Pulmonary silicosis is a deadly disease which kills thousands of people every year worldwide. The disease initially develops as an inflammatory response with recruitment of inflammatory cells into the lung controlled by multiple cytokines. The question whether these cytokines exert biological functions through signal transducing pathway remains unanswered along with the potential role of interleukin-6 receptor α (IL-6Rα) in regulating inflammatory cytokines. We aimed to assess the status of signal transducers and activator of transcription (Stat3), suppressor of cytokine signalling 3(Socs3) and inflammatory cytokines in airways of silica-exposed mice, and their relationship with IL-6Rα. Silica-exposed and silica-exposed IL-6Rα gene knockdown Balb/c mice were used in the study. Lung function was measured by plethysmography, mRNA expression of cytokines and signal molecules by qRT(2)-PCR and lung architecture by histopathology; T helper cell-type 2 (Th2) cytokines in broncho-alveolar lavage fluids were evaluated by ELISA and hydroxyproline in lung by colorimetry.

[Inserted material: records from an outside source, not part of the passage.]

(* ===== verification/Wakes.v ===== *)
(** The wait queues of pipes, seen from the pipes and from the scheduler: which queues the
    calls of [src/fs/vfs.c], [src/fs/pipe.c] and [src/kernel/fd.c] wake, where they go to
    sleep, and that the threads the scheduler has in a queue of a pipe are those that the
    pipe has in it. *)
From S2P Require Import Prelude Machine Runtime PageAlloc Vm HeapSpec AddressSpace Outcome Log Pipe Scheduler SchedulerProps Vfs VfsInit Elf Process Fd.

(** * Queues of pipes *)

(** The threads that the pipes say wait in the queue [q]. *)
Definition pipe_queue (v : vfs) (q : wait_queue) : list Z :=
  match pipes v !! q.1 with
  | Some p => if decide (q = pipe_readable q.1) then readable p else if decide (q = pipe_writable q.1) then writable p else []
  | None => []
  end.

(** Nothing happens to pipes. *)
Definition still (v v' : vfs) : Prop := pipes v' = pipes v ∧ woken v' = woken v.

(** Some queues are woken and thereby emptied, and [t] goes to sleep in [q], if so. *)
Definition woke (sleeper : option (wait_queue * Z)) (v v' : vfs) : Prop :=
  ∃ qs, woken v' = woken v ++ qs ∧ ∀ k, pipe_queue v' k =
    (if decide (k ∈ qs) then [] else pipe_queue v k) ++
    match sleeper with Some (q, t) => if decide (k = q) then [t] else [] | None => [] end.

#[export] Instance still_equiv : Equivalence still.
Proof.
  unfold still. split; [done|by intros v v' [? ?]|]. intros v1 v2 v3 [? ?] [? ?]. split; congruence.
Qed.

Lemma still_queue v v' k : still v v' → pipe_queue v' k = pipe_queue v k.
Proof. intros [E _]. unfold pipe_queue. by rewrite E. Qed.

Lemma woke_still v v' : still v v' → woke None v v'.
Proof.
  intros Hs. exists []. rewrite app_nil_r. split; [apply Hs|]. intros k. rewrite decide_False by (by intros ?%elem_of_nil).
  by rewrite (still_queue v v' k Hs), app_nil_r.
Qed.

Lemma woke_trans o v1 v2 v3 : woke None v1 v2 → woke o v2 v3 → woke o v1 v3.
Proof.
  intros (q1 & W1 & E1) (q2 & W2 & E2). exists (q1 ++ q2). split; [by rewrite W2, W1, app_assoc|].
  intros k. rewrite E2. f_equal. rewrite E1, app_nil_r. destruct (decide (k ∈ q2)) as [H2|H2].
  - rewrite decide_True; [done|]. apply elem_of_app. by right.
  - destruct (decide (k ∈ q1)) as [H1|H1]; [rewrite decide_True; [done|]; apply elem_of_app; by left|].
    rewrite decide_False; [done|]. rewrite elem_of_app. tauto.
Qed.

Lemma woke_still_r o v1 v2 v3 : woke o v1 v2 → still v2 v3 → woke o v1 v3.
Proof.
  intros (qs & W & E) Hs. exists qs. split; [by rewrite (proj2 Hs)|]. intros k. by rewrite (still_queue v2 v3 k Hs).
Qed.

Lemma woke_still_l o v1 v2 v3 : still v1 v2 → woke o v2 v3 → woke o v1 v3.
Proof. intros Hs. apply woke_trans. by apply woke_still. Qed.

(** One pipe in its next state. *)
Lemma pipe_step_queue a p qs v k :
  pipe_queue (pipe_step a p qs v) k =
  if decide (k.1 = a) then (if decide (k = pipe_readable a) then readable p else if decide (k = pipe_writable a) then writable p else [])
  else pipe_queue v k.
Proof.
  unfold pipe_queue, pipe_step. cbn [pipes set_woken set_pipes]. destruct (decide (k.1 = a)) as [Hk|Hk].
  - subst a. by rewrite lookup_insert_eq.
  - by rewrite lookup_insert_ne.
Qed.

Lemma queue_readable v a p : pipes v !! a = Some p → pipe_queue v (pipe_readable a) = readable p.
Proof. intros E. unfold pipe_queue. cbn [fst pipe_readable]. by rewrite E, decide_True. Qed.
Lemma queue_writable v a p : pipes v !! a = Some p → pipe_queue v (pipe_writable a) = writable p.
Proof. intros E. unfold pipe_queue. cbn [fst pipe_writable]. by rewrite E, decide_False, decide_True. Qed.

Lemma pipe_step_woke o a p p' qs v :
  pipes v !! a = Some p → (∀ k, k ∈ qs → k = pipe_readable a ∨ k = pipe_writable a) →
  (∀ q t, o = Some (q, t) → q = pipe_readable a ∨ q = pipe_writable a) →
  readable p' = (if decide (pipe_readable a ∈ qs) then [] else readable p) ++
    match o with Some (q, t) => if decide (pipe_readable a = q) then [t] else [] | None => [] end →
  writable p' = (if decide (pipe_writable a ∈ qs) then [] else writable p) ++
    match o with Some (q, t) => if decide (pipe_writable a = q) then [t] else [] | None => [] end →
  woke o v (pipe_step a p' qs v).
Proof.
  intros Hp Hqs Ho Er Ew. exists qs. split; [done|]. intros k. rewrite pipe_step_queue.
  destruct (decide (k = pipe_readable a)) as [->|Hr]; [rewrite decide_True by done; by rewrite (queue_readable v a p Hp)|].
  destruct (decide (k = pipe_writable a)) as [->|Hw]; [rewrite decide_True by done; by rewrite (queue_writable v a p Hp)|].
  assert (k ∉ qs) as Hk by (intros Hin; destruct (Hqs k Hin); tauto). rewrite (decide_False (P := k ∈ qs)) by done.
  assert (match o with Some (q, t) => if decide (k = q) then [t] else [] | None => [] end = []) as ->.
  { destruct o as [[q t]|]; [|done]. rewrite decide_False; [done|]. intros ->. destruct (Ho q t eq_refl); tauto. }
  rewrite app_nil_r. destruct (decide (k.1 = a)) as [Ha|]; [|done]. subst a. unfold pipe_queue. rewrite Hp.
  by rewrite !decide_False.
Qed.

(** * Operations on files *)

Lemma still_kern v s : still v (set_kern s v).
Proof. done. Qed.
#[local] Hint Resolve still_kern : core.

Definition sleeps (thread : Z) (q : wait_queue) (r : io) (v v' : vfs) : Prop :=
  match r with
  | Did _ => woke None v v'
  | Asleep t => (t = 0 ∧ files v' = files v ∧ woke (Some (q, thread)) v v') ∨ (t = 1 ∧ woke None v v')
  end.

Lemma sleeps_still_l thread q r v1 v2 v3 : still v1 v2 → files v2 = files v1 → sleeps thread q r v2 v3 → sleeps thread q r v1 v3.
Proof.
  intros Hs Hf. destruct r; cbn; [by apply woke_still_l|].
  intros [(-> & Ef & Hw)|[-> Hw]]; [left; split; [done|]; split; [congruence|]|right; split; [done|]]; by eapply woke_still_l.
Qed.

Section Files.
Context `{KernelHeap} `{Backends}.

Lemma pipe_read_wakes thread x buffer size_ v r v' :
  pipe_read_file thread x buffer size_ v = Some (r, v') → sleeps thread (pipe_readable (private x)) r v v'.
Proof.
  unfold pipe_read_file. destruct (pipes v !! private x) as [p|] eqn:Hp; [|done]. unfold pipe_read.
  destruct (Z.eqb_spec size_ 0) as [->|Hz].
  { intros [= <- <-]. cbn. eapply woke_still_r; [|apply still_kern]. apply (pipe_step_woke None _ p); try done; [by intros k ?%elem_of_nil|..];
      by rewrite decide_False, app_nil_r by (by intros ?%elem_of_nil). }
  destruct (spin_lock _) as [l|]; [|done]. case_if.
  { intros [= <- <-]. left. split; [done|]. split; [done|]. apply (pipe_step_woke _ _ p); try done; [by intros k ?%elem_of_nil|by intros q t [= <- <-]; left|..];
      rewrite decide_False by (by intros ?%elem_of_nil); cbn; [by rewrite decide_True|by rewrite decide_False, app_nil_r by done]. }
  destruct (copy_out _ _ _) as [bytes head]. intros [= <- <-]. cbn. eapply woke_still_r; [|apply still_kern].
  apply (pipe_step_woke None _ p); try done; [intros k ->%list_elem_of_singleton; by right|..]; cbn; rewrite app_nil_r.
  - by rewrite decide_False by (by intros ?%list_elem_of_singleton).
  - by rewrite decide_True by (by apply list_elem_of_singleton).
Qed.

Lemma pipe_write_wakes thread x buffer size_ v r v' :
  pipe_write_file thread x buffer size_ v = Some (r, v') → sleeps thread (pipe_writable (private x)) r v v'.
Proof.
  unfold pipe_write_file. destruct (pipes v !! private x) as [p|] eqn:Hp; [|done]. unfold pipe_write.
  set (bytes := bytes_at _ _ _). cbv zeta. assert (Z.of_nat (length bytes) = 0 ↔ bytes = []) as Hnil.
  { split; [|by intros ->]. intros E. apply length_zero_iff_nil. lia. }
  assert (∀ l, woke None v (pipe_step (private x)
    (mk_pipe l (readable p) (writable p) (phead p) (used p) (reader p) (writer p) (Pipe.data p)) [] v)) as Hsame.
  { intros l. apply (pipe_step_woke None _ p); try done; [by intros k ?%elem_of_nil|..]; by rewrite decide_False, app_nil_r by (by intros ?%elem_of_nil). }
  destruct (Z.eqb_spec (Z.of_nat (length bytes)) 0) as [Hz|Hz].
  { rewrite bool_decide_eq_true_2 by tauto. intros [= <- <-]. cbn. specialize (Hsame (plock p)). by destruct p. }
  rewrite bool_decide_eq_false_2 by tauto. cbn [orb]. destruct (spin_lock _) as [l|]; [|done].
  destruct ((used p =? PIPE_CAPACITY) && reader p) eqn:Efull.
  { intros [= <- <-]. left. split; [done|]. split; [done|]. apply (pipe_step_woke _ _ p); try done; [by intros k ?%elem_of_nil|by intros q t [= <- <-]; right|..];
      rewrite decide_False by (by intros ?%elem_of_nil); cbn; [by rewrite decide_False, app_nil_r by done|by rewrite decide_True]. }
  destruct (negb (reader p)) eqn:Er; [by intros [= <- <-]; apply Hsame|].
  intros [= <- <-]. cbn. apply (pipe_step_woke None _ p); try done; [intros k ->%list_elem_of_singleton; by left|..]; cbn; rewrite app_nil_r.
  - by rewrite decide_True by (by apply list_elem_of_singleton).
  - by rewrite decide_False by (by intros ?%list_elem_of_singleton).
Qed.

Elevated levels of collagen deposition, signs of lung fibrosis, infiltration of inflammatory cells and presence of exfoliated mucosa in the lung of silica-exposed mice with concurrent increase in methacholine-induced specific resistance of airways were observed on day 60 post-exposure. In parallel, heightened expression of Th2 cytokines (IL-4, IL-5, IL-6) and signal molecules (Stat3 and Socs3) were observed in the airways of silica-exposed mice. Th1 (IL-1β and TNF-α) cytokines are underexpressed in majority of the airways tissues of silica-exposed mice. Silencing IL-6Rα in lung of silica-exposed mice down regulated the hypermorphic mRNA pool of potential Th2 cytokines and signal molecules. Hypermorphic expression of Th2 cytokines and signal molecules in airways of silica-exposed mice are mediated through IL-6Rα.